[What needs to be done]
Please report every line in the entries that contains the string "None".

(Stored data)
[Start of section]

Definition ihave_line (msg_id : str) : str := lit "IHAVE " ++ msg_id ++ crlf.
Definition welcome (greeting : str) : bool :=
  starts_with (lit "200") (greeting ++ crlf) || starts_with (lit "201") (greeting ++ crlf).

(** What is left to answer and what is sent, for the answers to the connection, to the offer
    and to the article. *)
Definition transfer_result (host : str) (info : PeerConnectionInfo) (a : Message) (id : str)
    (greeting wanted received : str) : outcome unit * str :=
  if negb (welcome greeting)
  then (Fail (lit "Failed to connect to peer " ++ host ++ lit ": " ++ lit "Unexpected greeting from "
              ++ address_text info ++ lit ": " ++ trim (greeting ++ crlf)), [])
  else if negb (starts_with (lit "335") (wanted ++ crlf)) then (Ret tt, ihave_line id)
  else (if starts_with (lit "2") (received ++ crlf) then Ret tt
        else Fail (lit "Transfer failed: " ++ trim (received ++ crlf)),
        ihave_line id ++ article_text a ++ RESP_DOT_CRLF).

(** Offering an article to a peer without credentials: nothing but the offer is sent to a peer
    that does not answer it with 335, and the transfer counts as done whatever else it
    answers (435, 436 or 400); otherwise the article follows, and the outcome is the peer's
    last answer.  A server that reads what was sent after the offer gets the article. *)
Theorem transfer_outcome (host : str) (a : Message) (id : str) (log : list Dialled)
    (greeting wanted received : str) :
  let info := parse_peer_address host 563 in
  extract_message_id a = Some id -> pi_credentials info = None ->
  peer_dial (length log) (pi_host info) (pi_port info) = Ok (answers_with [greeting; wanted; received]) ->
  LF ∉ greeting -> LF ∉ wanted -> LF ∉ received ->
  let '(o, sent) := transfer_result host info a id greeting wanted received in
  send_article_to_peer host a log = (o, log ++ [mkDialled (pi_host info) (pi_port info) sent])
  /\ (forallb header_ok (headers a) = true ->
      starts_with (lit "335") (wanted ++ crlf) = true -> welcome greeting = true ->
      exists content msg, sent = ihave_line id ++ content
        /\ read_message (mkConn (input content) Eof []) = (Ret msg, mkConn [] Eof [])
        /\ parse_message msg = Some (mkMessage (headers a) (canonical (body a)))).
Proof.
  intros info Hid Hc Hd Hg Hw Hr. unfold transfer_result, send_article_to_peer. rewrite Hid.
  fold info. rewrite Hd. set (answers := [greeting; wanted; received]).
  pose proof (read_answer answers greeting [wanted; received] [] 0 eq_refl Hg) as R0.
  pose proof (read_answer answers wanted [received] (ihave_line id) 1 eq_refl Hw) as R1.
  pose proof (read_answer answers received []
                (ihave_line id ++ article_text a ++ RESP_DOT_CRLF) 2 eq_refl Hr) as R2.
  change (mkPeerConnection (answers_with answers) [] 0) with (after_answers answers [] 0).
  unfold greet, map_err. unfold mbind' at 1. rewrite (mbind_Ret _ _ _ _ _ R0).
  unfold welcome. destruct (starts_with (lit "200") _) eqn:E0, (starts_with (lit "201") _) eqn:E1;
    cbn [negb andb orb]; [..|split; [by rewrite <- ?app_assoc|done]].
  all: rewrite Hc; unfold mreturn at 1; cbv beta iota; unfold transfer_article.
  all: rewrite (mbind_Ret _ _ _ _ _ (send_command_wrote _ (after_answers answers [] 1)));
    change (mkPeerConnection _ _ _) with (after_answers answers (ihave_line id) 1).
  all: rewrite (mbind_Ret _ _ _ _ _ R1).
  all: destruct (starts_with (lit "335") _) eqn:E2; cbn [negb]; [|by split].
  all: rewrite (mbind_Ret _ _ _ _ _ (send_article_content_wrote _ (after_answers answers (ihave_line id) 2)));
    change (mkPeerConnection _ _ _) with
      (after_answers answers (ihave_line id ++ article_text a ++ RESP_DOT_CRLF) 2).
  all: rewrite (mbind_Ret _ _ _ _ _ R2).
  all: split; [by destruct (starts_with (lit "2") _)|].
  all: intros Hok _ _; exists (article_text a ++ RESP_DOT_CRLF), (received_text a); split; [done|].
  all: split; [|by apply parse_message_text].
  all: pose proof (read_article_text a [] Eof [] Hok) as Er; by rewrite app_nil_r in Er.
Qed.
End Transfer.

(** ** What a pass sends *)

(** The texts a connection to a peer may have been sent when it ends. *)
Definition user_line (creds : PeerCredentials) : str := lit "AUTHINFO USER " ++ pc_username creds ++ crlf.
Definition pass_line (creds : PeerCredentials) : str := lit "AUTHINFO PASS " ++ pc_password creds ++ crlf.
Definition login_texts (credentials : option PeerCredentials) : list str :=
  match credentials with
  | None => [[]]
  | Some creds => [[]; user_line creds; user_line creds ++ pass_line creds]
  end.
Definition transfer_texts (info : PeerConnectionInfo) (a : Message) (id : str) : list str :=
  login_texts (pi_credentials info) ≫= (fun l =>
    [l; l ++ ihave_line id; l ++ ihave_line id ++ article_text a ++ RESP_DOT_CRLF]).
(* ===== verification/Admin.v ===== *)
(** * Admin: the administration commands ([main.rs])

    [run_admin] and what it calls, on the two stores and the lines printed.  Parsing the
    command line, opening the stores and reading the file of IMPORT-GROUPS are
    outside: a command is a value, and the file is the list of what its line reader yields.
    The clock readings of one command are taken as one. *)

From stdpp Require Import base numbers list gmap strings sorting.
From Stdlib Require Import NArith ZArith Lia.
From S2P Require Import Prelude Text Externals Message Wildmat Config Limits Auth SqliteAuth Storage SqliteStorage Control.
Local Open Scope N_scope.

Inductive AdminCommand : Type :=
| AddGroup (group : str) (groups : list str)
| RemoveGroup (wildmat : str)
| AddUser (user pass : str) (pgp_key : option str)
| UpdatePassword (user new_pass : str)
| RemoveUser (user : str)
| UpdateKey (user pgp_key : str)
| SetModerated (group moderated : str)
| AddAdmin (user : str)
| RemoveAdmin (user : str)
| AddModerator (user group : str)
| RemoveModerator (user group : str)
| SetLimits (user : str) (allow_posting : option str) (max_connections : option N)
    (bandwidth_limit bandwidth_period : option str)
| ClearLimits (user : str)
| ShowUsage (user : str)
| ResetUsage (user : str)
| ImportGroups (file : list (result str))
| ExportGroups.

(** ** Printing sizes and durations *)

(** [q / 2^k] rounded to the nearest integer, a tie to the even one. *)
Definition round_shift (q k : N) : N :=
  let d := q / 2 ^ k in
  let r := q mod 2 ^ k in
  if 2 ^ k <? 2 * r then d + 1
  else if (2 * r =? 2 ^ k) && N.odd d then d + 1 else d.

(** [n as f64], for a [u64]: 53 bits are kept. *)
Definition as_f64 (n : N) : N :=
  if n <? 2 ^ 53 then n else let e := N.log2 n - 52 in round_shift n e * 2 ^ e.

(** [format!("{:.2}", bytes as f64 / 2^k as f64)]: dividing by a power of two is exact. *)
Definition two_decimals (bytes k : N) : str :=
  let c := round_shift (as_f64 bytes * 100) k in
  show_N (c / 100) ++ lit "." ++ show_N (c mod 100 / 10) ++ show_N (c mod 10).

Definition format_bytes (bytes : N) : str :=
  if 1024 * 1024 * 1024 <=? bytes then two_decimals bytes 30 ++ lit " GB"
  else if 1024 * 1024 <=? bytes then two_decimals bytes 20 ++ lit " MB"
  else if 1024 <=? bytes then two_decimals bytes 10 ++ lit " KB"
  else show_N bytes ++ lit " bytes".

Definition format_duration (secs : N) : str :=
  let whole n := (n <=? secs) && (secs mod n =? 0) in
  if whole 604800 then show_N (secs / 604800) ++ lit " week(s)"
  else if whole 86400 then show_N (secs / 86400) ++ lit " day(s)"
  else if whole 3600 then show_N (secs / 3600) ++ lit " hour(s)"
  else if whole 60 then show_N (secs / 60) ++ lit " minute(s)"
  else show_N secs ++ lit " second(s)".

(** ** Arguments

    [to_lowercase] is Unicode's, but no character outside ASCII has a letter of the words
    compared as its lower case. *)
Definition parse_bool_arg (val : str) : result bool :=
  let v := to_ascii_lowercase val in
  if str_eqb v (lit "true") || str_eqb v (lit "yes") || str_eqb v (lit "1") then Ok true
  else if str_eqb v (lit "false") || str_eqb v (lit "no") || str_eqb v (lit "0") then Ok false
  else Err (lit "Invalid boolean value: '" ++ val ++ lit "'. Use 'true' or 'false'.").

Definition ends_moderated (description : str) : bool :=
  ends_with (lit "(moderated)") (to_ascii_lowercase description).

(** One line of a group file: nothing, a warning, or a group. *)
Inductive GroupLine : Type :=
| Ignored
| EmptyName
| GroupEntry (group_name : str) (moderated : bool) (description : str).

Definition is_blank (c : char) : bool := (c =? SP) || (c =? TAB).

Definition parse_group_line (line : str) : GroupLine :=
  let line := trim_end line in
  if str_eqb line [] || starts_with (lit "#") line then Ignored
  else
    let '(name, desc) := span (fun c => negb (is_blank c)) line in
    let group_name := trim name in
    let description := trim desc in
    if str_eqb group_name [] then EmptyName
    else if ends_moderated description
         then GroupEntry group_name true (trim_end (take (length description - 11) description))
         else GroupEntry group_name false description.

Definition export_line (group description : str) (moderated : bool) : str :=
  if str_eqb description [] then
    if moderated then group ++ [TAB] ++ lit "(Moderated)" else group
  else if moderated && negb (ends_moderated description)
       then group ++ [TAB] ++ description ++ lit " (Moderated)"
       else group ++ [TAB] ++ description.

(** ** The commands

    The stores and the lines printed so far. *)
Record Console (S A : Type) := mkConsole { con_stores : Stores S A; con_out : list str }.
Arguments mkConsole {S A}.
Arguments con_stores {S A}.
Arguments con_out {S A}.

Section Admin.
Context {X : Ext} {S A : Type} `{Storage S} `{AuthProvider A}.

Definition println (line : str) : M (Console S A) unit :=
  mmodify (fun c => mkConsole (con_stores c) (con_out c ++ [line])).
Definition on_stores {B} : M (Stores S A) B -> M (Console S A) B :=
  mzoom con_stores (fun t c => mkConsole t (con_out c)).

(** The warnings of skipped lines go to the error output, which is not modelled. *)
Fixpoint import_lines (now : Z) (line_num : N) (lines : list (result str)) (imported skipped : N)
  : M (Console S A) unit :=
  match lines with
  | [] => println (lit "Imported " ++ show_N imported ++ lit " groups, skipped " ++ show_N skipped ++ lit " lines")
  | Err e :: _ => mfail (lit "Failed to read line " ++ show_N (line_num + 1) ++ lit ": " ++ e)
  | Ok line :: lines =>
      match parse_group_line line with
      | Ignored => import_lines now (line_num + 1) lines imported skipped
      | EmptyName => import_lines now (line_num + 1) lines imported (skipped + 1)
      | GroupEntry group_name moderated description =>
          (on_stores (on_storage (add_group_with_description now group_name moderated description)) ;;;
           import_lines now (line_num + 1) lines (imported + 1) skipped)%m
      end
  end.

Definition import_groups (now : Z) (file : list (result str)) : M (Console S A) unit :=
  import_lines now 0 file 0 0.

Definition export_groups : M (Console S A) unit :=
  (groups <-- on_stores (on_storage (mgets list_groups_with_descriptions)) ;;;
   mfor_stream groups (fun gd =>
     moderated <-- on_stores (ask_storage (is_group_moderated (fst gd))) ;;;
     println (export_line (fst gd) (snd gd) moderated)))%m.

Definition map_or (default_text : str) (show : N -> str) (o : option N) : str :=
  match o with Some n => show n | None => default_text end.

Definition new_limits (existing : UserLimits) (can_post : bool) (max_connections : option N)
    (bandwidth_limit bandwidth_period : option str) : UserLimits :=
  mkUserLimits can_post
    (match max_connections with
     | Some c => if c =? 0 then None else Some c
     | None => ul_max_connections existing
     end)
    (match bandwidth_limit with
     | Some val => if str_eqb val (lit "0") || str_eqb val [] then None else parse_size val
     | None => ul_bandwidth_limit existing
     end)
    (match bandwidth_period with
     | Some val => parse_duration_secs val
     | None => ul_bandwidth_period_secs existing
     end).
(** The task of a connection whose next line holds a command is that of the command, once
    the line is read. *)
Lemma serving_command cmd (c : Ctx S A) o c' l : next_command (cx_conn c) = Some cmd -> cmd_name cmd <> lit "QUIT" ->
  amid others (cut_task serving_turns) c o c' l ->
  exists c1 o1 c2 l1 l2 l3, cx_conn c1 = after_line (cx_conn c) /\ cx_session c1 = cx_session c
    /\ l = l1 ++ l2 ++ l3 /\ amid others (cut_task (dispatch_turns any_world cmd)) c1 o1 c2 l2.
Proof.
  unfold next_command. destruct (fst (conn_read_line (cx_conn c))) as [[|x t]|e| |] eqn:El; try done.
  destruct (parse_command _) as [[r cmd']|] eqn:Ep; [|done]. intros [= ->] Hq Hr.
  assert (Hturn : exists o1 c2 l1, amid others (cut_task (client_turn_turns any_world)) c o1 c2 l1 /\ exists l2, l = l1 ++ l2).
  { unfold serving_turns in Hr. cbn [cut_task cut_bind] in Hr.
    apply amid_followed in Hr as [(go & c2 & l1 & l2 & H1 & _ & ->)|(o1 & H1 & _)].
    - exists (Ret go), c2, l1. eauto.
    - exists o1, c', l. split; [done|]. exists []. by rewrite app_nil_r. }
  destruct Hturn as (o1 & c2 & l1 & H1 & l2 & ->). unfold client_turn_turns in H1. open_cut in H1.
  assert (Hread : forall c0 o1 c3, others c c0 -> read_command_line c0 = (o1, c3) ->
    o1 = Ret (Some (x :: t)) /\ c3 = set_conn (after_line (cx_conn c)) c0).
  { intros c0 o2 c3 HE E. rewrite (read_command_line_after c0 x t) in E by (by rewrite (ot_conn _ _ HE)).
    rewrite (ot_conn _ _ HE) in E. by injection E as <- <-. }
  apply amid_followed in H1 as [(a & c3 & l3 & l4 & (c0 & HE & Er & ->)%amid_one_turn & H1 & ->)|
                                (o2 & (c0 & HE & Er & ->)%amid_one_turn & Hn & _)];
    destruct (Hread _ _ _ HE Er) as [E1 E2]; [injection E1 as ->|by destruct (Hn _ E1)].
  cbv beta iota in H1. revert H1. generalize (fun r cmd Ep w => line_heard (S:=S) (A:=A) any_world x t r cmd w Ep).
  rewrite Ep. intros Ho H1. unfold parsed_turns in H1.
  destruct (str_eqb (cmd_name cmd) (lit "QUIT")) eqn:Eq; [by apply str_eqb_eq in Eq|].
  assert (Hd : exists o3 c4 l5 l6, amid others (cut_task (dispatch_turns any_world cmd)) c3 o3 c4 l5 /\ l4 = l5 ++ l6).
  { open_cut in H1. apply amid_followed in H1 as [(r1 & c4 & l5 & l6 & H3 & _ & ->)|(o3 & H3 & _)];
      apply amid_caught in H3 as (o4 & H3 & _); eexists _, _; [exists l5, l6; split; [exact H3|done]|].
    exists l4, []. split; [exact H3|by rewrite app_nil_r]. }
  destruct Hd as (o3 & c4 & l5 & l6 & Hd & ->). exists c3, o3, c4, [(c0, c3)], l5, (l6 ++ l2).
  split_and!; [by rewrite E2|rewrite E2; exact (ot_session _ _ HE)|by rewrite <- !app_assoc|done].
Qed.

[End of section]

[Result of the exercise]
  extract_message_id a = Some id -> pi_credentials info = None ->
  | None => [[]]
  match o with Some n => show n | None => default_text end.
     | Some c => if c =? 0 then None else Some c
     | None => ul_max_connections existing
     | Some val => if str_eqb val (lit "0") || str_eqb val [] then None else parse_size val
     | None => ul_bandwidth_limit existing
     | None => ul_bandwidth_period_secs existing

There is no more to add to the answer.